Between 1976 and 1986, six archaeological excavations were conducted by the Archeology Laboratory of the Faculty of Letters, Okayama University. Two burial chambers were confirmed, and a wooden coffin was buried 1.5 meters underground in the center of the top of the mound. The excavated wooden coffin was about two meters long and 0.7 meters wide, and the bottom of the coffin was covered with 30 kilograms of vermilion. No bones were found, and only two tooth fragments were unearthed. The wooden coffin was housed in a wooden outer box with a total length of 3.5 meters and a total width of 1.5 meters. Grave goods were placed in the outer box and included one iron sword, two necklaces, many glass beads, and small tube beads. These artifacts are now housed in the Okayama University Archaeological Museum. In addition, another burial facility was discovered nine meters southeast of the central burial chamber, but only a small amount of vermillion was found and no grave goods were excavated. The paucity of burial goods is thought to be influenced by the burial customs of the period, rather than being related to authority or wealth.

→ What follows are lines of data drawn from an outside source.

Global Arguments lit : simpl never.

(** [xs.includes(x)] on an array of strings. *)
Definition includes (x : jsstring) (xs : list jsstring) : bool :=
  bool_decide (x ∈ xs).

(** [Array.from(new Set(xs))]: the first occurrence of each element, in
    order. *)
Fixpoint dedupe (seen xs : list jsstring) : list jsstring :=
  match xs with
  | [] => []
  | x :: xs' =>
      if includes x seen then dedupe seen xs'
      else x :: dedupe (seen ++ [x]) xs'
  end.

End JS.

(** ** Results of a run ([EmbeddedPiRunResult]) *)

Record Payload := { text : jsstring; isError : bool }.

Definition textPayload (t : jsstring) : Payload :=
  {| text := t; isError := false |}.
Definition errorPayload (t : jsstring) : Payload :=
  {| text := t; isError := true |}.

(** Usage counters, present only for the fields the backend reported. *)
Record Usage := {
  usage_input : option Z;
  usage_output : option Z;
  usage_cacheRead : option Z;
  usage_cacheWrite : option Z;
  usage_total : option Z
}.

Record AgentMeta := {
  meta_sessionId : jsstring;
  meta_provider : jsstring;
  meta_model : jsstring;
  meta_usage : option Usage
}.

Record RunResult := {
  payloads : option (list Payload);   (* [undefined] is [None] *)
  durationMs : Z;
  result_aborted : option bool;       (* [cli-runner.ts] leaves it out *)
  agentMeta : AgentMeta
}.

(** ** Callbacks delivered to the caller, in the order they fire *)

Inductive Callback :=
| PartialReply (t : jsstring)
| BlockReply (t : jsstring)
| ToolResult (t : jsstring).

(** ** Closure variables of one streaming run

    The promise executor of [runCliAgent] declares these variables; the
    handle's methods, the line handler, the timeout callback and the exit
    handler all close over them.  The signals sent to the child process,
    the callbacks fired and the value the promise was resolved with are
    recorded next to them. *)

Record RunParams := {
  p_sessionId : jsstring;
  p_timeoutMs : Z;
  p_model : jsstring;      (* after [resolveCliModel] *)
  p_started : Z
}.

Record HandleVars := {
  isStreaming : bool;
  aborted : bool;
  timeoutId : option Z;            (* pending [setTimeout], with its delay *)
  signals : list jsstring;         (* [kill(signal)] calls on the child *)
  resolved : option RunResult      (* what [resolve(result)] settled *)
}.

Record StreamVars := {
  resolvedSessionId : jsstring;
  collectedTexts : list jsstring;
  currentTextBuffer : jsstring;
  delivered : list Callback
}.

In the protruding portion that was destroyed during the construction of the housing complex an array of vermilion-lacquered pot-shaped earthenware was discovered. Based on these pots and other pottery fragments found throughout the tumulus, it is believed that this site was a burial mound for chieftains of the Kingdom of Kibi during the late Yayoi period (late 2nd century to early 3rd century). After the end of the Civil War of Wa at the end of the 2nd century, large-scale burial mounds began to appear along the coast of the Seto Inland Sea, which includes this area. The fact that such large burial mounds were built before the Kofun period suggests that there was a large political power in this area that used special vessels and jars for funerary ceremonies. Later, in the middle of the Kofun period, Tsukuriyama Kofun, Sakuyama Kofun and other large keyhole-shaped burial mounds were constructed in the vicinity of this site.

On the top of the mound was stone carved with a pattern of swirling lines and discs, known as the Sentaimon-seki (旋帯文石). This pattern is of the same kind as found on special vessel stands used for ritual ceremonies in the Yayoi period. This stone has been passed down from generation to generation at Tatetsuki Shrine, which existed until the beginning of the Taisho period and is now housed in a storehouse near the ruins. This is called a "dense arc belt pattern stone", and similar arc-patterned discs have been found at the Makimuku ruins in Sakurai, Nara. The stone is designated a National Important Cultural Property

The Tatetsuki Tumulus is located in the Ohaka-no-oka Historic Site Park which includes the Ohakayama Kofun and the Hibata Temple Ruins. It is located about 30 minutes on foot from Kibitsu Station on the JR West Kibi Line.